→ Available records
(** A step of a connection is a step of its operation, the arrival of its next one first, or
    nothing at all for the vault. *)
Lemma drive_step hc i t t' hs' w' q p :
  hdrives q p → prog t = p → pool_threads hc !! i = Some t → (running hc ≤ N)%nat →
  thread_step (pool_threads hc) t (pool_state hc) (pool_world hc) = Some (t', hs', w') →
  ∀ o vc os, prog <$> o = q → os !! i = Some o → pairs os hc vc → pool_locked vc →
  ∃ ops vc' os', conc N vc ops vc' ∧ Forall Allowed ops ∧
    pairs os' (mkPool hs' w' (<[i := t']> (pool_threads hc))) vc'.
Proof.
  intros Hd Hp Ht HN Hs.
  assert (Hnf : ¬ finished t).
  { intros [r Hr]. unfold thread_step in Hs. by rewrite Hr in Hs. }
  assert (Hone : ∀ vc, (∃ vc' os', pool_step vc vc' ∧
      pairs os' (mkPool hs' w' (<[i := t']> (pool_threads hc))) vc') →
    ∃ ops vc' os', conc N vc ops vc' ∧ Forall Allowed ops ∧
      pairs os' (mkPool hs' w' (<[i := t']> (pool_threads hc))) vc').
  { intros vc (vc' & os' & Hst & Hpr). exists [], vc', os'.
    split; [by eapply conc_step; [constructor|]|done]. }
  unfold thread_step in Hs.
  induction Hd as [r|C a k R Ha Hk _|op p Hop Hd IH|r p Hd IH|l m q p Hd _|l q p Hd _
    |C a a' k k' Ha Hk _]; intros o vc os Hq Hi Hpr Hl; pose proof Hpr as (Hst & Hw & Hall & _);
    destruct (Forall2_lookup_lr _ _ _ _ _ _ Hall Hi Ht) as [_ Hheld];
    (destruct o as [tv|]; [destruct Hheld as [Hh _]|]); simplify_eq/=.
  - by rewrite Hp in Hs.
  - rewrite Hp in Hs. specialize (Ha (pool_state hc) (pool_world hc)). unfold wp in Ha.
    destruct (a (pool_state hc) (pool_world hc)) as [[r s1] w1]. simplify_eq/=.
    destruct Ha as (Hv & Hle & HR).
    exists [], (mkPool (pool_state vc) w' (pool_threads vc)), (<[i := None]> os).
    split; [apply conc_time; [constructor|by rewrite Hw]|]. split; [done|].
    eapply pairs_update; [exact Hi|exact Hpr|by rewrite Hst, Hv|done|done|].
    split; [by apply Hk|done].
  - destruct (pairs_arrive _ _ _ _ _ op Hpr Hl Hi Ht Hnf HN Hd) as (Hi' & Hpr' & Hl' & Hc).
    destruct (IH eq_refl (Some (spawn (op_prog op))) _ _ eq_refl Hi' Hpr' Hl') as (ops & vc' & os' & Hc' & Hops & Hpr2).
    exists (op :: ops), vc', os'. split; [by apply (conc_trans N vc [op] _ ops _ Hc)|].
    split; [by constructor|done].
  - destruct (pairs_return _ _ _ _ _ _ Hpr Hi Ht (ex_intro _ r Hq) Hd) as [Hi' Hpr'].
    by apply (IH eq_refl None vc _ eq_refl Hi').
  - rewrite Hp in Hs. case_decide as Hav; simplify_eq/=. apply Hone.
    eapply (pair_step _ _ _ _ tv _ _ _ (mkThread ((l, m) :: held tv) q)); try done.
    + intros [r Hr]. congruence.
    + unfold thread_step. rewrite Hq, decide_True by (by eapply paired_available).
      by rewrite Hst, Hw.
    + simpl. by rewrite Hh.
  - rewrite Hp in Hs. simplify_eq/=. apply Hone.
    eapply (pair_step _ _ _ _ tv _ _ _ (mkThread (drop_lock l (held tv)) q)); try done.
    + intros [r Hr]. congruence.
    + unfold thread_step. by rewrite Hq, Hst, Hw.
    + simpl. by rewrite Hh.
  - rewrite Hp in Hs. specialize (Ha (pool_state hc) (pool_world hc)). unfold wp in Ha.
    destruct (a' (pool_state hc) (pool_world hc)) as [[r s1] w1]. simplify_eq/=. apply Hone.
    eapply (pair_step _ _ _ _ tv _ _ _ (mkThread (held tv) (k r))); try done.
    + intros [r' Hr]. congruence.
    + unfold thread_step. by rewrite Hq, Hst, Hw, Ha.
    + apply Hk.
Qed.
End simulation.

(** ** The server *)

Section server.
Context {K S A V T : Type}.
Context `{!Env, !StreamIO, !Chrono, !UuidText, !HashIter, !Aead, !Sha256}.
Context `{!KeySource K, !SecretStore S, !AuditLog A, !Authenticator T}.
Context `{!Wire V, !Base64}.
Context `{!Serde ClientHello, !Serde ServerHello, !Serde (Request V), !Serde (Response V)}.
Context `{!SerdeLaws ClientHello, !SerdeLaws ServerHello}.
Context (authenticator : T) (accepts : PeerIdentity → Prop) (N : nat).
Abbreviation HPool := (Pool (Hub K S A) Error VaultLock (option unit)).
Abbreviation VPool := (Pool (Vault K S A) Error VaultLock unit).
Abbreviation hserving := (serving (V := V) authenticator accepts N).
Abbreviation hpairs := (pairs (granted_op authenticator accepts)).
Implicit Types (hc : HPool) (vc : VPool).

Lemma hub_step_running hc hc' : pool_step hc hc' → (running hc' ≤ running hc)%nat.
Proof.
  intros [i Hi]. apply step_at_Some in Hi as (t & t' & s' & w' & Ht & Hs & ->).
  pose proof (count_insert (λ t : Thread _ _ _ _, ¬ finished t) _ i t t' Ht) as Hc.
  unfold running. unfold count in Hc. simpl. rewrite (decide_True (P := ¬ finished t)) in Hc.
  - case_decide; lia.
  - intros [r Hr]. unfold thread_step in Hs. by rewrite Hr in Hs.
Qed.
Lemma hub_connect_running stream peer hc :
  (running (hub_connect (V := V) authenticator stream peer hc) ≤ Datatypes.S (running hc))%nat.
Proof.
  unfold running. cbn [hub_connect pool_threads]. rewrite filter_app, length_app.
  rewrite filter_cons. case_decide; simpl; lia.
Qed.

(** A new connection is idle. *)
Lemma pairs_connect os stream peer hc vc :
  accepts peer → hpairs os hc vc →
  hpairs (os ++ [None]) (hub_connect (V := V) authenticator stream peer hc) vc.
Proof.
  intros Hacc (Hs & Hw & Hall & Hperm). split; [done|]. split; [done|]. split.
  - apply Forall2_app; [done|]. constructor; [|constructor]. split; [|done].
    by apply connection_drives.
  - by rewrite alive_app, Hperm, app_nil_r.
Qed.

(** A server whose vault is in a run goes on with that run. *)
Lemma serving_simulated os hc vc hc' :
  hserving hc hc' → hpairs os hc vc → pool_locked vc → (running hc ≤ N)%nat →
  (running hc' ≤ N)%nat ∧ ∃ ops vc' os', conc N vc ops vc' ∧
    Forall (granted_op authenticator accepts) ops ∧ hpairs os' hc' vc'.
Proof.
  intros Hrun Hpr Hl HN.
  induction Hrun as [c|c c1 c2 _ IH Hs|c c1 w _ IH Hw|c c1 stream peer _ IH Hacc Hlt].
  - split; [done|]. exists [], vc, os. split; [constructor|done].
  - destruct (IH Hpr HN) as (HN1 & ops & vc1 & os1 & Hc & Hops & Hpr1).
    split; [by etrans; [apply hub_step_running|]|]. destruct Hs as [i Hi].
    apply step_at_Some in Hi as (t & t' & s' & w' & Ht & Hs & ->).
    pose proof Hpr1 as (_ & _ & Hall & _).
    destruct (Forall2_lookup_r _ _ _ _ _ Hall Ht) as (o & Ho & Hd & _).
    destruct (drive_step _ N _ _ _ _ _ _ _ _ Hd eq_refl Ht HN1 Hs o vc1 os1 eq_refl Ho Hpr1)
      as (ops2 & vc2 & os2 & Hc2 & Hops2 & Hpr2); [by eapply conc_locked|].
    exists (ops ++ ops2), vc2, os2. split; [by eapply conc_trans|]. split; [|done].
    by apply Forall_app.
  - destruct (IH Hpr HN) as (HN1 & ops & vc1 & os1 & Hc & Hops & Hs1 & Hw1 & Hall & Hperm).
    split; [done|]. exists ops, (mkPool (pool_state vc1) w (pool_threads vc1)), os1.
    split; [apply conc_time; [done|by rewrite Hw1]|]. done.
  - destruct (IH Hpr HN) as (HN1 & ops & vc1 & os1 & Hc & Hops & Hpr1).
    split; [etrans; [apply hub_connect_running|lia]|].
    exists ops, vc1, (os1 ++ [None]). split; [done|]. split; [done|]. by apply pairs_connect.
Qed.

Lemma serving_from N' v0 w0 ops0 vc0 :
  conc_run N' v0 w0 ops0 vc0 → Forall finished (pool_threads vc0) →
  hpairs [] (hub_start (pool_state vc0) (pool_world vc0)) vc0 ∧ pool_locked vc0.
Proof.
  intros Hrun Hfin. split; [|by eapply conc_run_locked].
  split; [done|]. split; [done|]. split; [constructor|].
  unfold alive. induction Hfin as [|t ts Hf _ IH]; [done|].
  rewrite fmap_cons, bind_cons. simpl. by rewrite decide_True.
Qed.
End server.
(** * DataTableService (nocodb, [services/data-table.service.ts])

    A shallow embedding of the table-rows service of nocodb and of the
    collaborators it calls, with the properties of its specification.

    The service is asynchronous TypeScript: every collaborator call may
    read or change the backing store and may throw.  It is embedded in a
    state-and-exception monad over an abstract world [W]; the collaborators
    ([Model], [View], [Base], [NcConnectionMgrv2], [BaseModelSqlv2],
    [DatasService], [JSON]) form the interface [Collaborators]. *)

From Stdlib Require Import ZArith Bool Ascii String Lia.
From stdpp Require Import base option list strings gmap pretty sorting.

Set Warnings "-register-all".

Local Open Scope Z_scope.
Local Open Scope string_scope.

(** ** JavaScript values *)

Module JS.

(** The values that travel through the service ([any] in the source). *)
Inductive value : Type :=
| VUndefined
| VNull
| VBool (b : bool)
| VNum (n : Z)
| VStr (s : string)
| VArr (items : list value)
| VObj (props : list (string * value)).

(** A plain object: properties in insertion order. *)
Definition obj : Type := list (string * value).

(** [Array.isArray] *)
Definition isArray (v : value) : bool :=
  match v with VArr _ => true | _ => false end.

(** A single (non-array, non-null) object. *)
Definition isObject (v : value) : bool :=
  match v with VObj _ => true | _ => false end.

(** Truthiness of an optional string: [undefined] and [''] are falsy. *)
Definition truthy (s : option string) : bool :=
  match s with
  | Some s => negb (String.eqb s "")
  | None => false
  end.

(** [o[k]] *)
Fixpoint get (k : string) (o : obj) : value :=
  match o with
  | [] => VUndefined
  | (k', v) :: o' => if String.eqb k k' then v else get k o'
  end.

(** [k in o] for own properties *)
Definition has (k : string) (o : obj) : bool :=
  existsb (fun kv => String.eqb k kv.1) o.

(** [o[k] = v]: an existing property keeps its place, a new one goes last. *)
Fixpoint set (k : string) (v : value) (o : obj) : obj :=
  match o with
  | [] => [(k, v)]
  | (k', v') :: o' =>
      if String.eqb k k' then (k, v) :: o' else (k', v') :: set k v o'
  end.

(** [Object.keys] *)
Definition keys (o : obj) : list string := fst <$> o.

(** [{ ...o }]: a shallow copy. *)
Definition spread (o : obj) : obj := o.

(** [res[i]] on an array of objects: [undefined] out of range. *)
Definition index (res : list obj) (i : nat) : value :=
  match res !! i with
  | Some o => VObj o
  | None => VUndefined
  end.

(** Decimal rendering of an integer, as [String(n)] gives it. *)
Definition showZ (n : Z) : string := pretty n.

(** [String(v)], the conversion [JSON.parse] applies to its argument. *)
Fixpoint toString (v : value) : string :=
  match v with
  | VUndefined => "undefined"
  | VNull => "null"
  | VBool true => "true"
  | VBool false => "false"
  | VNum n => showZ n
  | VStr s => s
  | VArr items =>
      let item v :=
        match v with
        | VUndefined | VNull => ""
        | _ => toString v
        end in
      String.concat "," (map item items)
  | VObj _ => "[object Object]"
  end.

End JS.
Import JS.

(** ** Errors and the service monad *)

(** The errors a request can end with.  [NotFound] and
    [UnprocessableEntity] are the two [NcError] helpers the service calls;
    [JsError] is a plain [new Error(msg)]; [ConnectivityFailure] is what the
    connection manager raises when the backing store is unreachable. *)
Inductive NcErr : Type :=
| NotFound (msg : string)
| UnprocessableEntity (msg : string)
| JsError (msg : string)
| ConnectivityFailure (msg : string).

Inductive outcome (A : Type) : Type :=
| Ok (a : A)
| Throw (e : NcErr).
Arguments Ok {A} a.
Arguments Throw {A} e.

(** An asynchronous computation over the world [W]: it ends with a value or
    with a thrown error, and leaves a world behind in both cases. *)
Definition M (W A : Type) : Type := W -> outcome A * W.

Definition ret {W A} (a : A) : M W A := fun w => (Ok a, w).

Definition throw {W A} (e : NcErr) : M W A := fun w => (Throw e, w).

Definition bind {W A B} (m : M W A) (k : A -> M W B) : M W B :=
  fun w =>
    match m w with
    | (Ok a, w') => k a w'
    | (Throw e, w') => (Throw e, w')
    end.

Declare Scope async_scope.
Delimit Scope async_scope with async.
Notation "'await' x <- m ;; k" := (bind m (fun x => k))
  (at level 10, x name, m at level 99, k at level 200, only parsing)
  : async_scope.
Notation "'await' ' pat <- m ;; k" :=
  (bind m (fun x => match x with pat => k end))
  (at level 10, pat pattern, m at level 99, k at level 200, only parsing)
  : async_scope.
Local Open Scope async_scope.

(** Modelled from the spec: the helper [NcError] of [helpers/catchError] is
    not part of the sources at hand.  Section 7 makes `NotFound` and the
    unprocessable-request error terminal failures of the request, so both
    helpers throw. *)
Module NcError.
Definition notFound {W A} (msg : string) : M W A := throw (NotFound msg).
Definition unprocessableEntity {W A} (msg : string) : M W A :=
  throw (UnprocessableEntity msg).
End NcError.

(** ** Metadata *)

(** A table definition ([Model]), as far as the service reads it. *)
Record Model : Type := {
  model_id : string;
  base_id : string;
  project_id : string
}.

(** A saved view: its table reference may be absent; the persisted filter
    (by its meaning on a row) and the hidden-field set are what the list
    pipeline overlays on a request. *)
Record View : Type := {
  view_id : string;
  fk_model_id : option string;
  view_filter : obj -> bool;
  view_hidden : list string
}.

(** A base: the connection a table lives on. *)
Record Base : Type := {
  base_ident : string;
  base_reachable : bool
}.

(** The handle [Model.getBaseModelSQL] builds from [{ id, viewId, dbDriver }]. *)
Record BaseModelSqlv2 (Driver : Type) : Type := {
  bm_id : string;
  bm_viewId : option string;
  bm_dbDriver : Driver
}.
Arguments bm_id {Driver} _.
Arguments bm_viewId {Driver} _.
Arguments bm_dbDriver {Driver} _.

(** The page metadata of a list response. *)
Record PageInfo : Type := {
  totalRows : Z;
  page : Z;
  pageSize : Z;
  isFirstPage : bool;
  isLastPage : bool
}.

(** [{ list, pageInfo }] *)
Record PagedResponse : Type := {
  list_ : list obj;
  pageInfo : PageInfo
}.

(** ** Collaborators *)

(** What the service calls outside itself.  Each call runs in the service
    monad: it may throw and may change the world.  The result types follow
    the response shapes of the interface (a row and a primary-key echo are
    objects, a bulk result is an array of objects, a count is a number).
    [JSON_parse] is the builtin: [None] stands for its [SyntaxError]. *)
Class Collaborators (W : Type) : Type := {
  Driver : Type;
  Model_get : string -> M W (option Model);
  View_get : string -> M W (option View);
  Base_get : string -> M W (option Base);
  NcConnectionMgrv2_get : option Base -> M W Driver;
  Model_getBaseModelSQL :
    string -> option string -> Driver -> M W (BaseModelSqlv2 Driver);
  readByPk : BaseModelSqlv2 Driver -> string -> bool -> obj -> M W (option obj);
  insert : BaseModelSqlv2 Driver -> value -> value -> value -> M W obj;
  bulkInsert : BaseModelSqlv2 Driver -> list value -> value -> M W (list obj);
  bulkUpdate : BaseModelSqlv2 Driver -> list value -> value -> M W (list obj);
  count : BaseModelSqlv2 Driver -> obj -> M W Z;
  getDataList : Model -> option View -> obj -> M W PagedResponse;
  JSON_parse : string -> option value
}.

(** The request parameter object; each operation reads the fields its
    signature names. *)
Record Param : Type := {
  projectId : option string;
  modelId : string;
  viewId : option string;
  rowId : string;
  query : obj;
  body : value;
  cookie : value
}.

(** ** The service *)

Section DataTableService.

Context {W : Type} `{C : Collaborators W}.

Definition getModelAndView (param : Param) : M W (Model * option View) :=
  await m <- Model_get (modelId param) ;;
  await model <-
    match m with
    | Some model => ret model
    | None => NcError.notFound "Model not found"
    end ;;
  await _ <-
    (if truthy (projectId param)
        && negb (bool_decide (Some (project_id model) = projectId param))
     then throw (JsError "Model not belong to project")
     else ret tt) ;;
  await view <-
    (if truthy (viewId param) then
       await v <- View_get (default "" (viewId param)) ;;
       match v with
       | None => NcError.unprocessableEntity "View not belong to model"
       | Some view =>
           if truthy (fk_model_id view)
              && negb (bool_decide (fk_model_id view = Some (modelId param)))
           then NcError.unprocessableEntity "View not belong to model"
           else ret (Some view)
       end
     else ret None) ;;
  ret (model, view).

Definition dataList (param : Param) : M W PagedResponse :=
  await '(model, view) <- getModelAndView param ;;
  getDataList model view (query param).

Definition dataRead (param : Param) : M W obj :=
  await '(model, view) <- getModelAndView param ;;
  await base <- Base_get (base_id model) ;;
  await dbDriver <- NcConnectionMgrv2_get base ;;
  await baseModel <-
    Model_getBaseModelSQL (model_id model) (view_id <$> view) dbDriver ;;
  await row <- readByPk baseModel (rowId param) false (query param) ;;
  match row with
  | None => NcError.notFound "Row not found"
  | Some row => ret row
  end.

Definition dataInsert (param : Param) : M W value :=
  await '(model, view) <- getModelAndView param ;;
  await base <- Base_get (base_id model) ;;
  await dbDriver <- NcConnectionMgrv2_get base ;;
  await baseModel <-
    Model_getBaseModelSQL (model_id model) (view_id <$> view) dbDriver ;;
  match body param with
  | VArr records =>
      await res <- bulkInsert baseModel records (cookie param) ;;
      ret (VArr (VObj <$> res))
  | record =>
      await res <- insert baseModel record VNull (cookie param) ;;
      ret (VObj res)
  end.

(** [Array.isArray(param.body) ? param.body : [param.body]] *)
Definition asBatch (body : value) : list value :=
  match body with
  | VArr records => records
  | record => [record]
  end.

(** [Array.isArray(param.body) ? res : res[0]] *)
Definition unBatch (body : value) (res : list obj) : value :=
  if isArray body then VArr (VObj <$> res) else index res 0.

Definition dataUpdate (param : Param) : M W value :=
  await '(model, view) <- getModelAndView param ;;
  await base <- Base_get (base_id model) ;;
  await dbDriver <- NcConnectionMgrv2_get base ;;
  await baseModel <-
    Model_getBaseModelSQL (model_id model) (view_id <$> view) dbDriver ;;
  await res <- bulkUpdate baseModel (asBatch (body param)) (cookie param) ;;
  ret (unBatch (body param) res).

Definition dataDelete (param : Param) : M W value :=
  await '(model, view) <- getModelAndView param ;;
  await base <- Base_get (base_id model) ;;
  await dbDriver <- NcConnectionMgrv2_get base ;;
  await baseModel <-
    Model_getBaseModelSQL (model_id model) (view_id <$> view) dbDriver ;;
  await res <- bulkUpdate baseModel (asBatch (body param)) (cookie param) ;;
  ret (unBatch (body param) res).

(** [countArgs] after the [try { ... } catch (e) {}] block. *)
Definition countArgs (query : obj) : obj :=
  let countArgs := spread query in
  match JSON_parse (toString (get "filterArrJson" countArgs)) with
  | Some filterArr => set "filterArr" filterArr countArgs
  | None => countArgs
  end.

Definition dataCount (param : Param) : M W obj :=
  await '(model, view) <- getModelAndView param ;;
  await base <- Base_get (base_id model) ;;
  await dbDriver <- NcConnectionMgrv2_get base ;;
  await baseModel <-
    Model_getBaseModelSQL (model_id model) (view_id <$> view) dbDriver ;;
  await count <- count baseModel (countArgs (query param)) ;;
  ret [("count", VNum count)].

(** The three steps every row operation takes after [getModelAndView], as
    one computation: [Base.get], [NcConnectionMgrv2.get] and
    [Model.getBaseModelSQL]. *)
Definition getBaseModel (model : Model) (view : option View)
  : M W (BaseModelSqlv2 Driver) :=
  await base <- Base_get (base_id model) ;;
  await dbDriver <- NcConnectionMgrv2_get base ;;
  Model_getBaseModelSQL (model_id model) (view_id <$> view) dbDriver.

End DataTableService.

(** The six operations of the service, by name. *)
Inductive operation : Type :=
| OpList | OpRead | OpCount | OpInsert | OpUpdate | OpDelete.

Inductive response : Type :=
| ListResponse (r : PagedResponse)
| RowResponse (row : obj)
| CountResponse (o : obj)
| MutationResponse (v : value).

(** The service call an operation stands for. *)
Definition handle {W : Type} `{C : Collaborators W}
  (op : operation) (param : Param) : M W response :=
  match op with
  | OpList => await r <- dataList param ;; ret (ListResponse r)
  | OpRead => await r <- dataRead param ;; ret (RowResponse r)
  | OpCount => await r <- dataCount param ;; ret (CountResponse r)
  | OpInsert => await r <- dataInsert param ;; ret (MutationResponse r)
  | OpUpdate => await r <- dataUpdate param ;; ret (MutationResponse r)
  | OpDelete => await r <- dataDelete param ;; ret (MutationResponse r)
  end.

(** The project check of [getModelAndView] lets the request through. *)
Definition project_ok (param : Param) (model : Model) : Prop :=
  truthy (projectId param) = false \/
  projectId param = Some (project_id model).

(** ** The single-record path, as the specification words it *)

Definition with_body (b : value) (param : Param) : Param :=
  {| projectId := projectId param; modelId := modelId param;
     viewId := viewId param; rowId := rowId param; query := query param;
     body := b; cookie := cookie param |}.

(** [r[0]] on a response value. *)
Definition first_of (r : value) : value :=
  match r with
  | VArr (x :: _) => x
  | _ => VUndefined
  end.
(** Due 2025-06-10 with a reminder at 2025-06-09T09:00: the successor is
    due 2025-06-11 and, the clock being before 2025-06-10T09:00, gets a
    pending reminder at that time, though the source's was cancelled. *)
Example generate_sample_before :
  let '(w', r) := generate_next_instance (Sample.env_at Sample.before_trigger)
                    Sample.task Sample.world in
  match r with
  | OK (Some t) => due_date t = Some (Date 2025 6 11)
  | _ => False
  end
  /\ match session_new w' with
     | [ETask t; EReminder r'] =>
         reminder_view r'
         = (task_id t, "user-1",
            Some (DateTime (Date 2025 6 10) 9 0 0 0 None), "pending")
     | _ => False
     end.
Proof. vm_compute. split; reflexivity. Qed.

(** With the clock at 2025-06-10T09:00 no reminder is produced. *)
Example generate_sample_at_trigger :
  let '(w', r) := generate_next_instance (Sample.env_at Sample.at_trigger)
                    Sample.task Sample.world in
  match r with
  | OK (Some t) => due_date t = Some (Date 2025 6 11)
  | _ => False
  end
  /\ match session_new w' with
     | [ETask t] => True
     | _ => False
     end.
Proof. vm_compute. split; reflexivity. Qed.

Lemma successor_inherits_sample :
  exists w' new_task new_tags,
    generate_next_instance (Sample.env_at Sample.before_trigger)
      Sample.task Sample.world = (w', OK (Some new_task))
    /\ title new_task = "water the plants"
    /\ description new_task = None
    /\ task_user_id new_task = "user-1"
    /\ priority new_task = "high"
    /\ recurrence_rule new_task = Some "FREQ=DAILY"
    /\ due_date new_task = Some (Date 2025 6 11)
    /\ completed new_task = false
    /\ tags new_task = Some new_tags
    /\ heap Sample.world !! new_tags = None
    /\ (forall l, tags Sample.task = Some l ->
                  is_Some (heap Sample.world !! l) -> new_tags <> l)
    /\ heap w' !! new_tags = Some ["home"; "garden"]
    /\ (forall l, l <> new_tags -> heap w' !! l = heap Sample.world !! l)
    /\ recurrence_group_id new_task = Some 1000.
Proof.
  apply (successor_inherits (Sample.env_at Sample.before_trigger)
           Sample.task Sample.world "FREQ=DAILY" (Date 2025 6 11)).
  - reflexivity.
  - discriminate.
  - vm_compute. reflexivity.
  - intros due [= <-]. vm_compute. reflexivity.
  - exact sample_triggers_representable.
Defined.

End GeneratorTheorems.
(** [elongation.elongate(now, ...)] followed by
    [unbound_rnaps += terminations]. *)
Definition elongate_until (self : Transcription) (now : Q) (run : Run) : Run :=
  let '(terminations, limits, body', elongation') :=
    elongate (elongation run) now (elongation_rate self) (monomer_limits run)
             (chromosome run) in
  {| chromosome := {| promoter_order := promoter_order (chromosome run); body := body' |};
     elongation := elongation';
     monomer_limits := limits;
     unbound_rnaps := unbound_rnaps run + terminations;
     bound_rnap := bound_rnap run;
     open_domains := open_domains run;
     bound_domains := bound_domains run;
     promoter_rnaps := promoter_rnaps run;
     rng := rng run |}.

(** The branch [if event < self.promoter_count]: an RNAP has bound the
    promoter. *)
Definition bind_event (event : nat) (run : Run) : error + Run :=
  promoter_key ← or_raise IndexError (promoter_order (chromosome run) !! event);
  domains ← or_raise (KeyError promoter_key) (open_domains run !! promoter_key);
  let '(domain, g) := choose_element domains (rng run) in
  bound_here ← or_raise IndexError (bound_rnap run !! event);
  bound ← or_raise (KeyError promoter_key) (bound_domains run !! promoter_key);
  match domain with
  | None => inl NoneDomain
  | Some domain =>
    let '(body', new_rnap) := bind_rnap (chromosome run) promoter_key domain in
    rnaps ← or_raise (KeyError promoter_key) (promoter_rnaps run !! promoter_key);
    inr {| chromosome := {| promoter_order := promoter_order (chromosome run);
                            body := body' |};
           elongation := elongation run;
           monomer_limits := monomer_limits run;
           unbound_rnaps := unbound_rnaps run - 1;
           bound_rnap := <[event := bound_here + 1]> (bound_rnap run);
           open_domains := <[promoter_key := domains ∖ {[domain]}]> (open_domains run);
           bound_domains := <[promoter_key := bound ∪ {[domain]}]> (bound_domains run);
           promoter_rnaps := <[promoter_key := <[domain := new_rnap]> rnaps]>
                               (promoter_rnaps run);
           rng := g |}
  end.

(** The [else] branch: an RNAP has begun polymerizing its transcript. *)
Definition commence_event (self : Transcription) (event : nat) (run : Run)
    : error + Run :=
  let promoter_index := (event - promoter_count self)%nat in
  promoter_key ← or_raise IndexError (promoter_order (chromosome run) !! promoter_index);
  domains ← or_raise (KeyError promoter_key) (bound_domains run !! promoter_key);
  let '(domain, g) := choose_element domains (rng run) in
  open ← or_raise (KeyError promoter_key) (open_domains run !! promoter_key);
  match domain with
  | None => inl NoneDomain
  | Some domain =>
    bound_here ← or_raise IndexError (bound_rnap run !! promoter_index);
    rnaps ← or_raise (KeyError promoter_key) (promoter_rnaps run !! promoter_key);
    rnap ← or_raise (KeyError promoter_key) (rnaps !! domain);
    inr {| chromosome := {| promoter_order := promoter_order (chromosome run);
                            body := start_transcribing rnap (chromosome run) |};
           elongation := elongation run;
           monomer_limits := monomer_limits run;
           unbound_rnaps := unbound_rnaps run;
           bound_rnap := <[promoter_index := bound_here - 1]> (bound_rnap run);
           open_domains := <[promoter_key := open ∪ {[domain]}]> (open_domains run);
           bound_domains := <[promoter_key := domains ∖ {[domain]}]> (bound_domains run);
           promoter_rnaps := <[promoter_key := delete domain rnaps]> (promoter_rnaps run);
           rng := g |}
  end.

→ Exercise prompt
Within the data above, the span starting at the line containing "await v <- View_get" and ending at the line containing "if isArray body" is to be retyped exactly, with no other lines.

→ Written answer
       await v <- View_get (default "" (viewId param)) ;;
       match v with
       | None => NcError.unprocessableEntity "View not belong to model"
       | Some view =>
           if truthy (fk_model_id view)
              && negb (bool_decide (fk_model_id view = Some (modelId param)))
           then NcError.unprocessableEntity "View not belong to model"
           else ret (Some view)
       end
     else ret None) ;;
  ret (model, view).

Definition dataList (param : Param) : M W PagedResponse :=
  await '(model, view) <- getModelAndView param ;;
  getDataList model view (query param).

Definition dataRead (param : Param) : M W obj :=
  await '(model, view) <- getModelAndView param ;;
  await base <- Base_get (base_id model) ;;
  await dbDriver <- NcConnectionMgrv2_get base ;;
  await baseModel <-
    Model_getBaseModelSQL (model_id model) (view_id <$> view) dbDriver ;;
  await row <- readByPk baseModel (rowId param) false (query param) ;;
  match row with
  | None => NcError.notFound "Row not found"
  | Some row => ret row
  end.

Definition dataInsert (param : Param) : M W value :=
  await '(model, view) <- getModelAndView param ;;
  await base <- Base_get (base_id model) ;;
  await dbDriver <- NcConnectionMgrv2_get base ;;
  await baseModel <-
    Model_getBaseModelSQL (model_id model) (view_id <$> view) dbDriver ;;
  match body param with
  | VArr records =>
      await res <- bulkInsert baseModel records (cookie param) ;;
      ret (VArr (VObj <$> res))
  | record =>
      await res <- insert baseModel record VNull (cookie param) ;;
      ret (VObj res)
  end.

(** [Array.isArray(param.body) ? param.body : [param.body]] *)
Definition asBatch (body : value) : list value :=
  match body with
  | VArr records => records
  | record => [record]
  end.

(** [Array.isArray(param.body) ? res : res[0]] *)
Definition unBatch (body : value) (res : list obj) : value :=
  if isArray body then VArr (VObj <$> res) else index res 0.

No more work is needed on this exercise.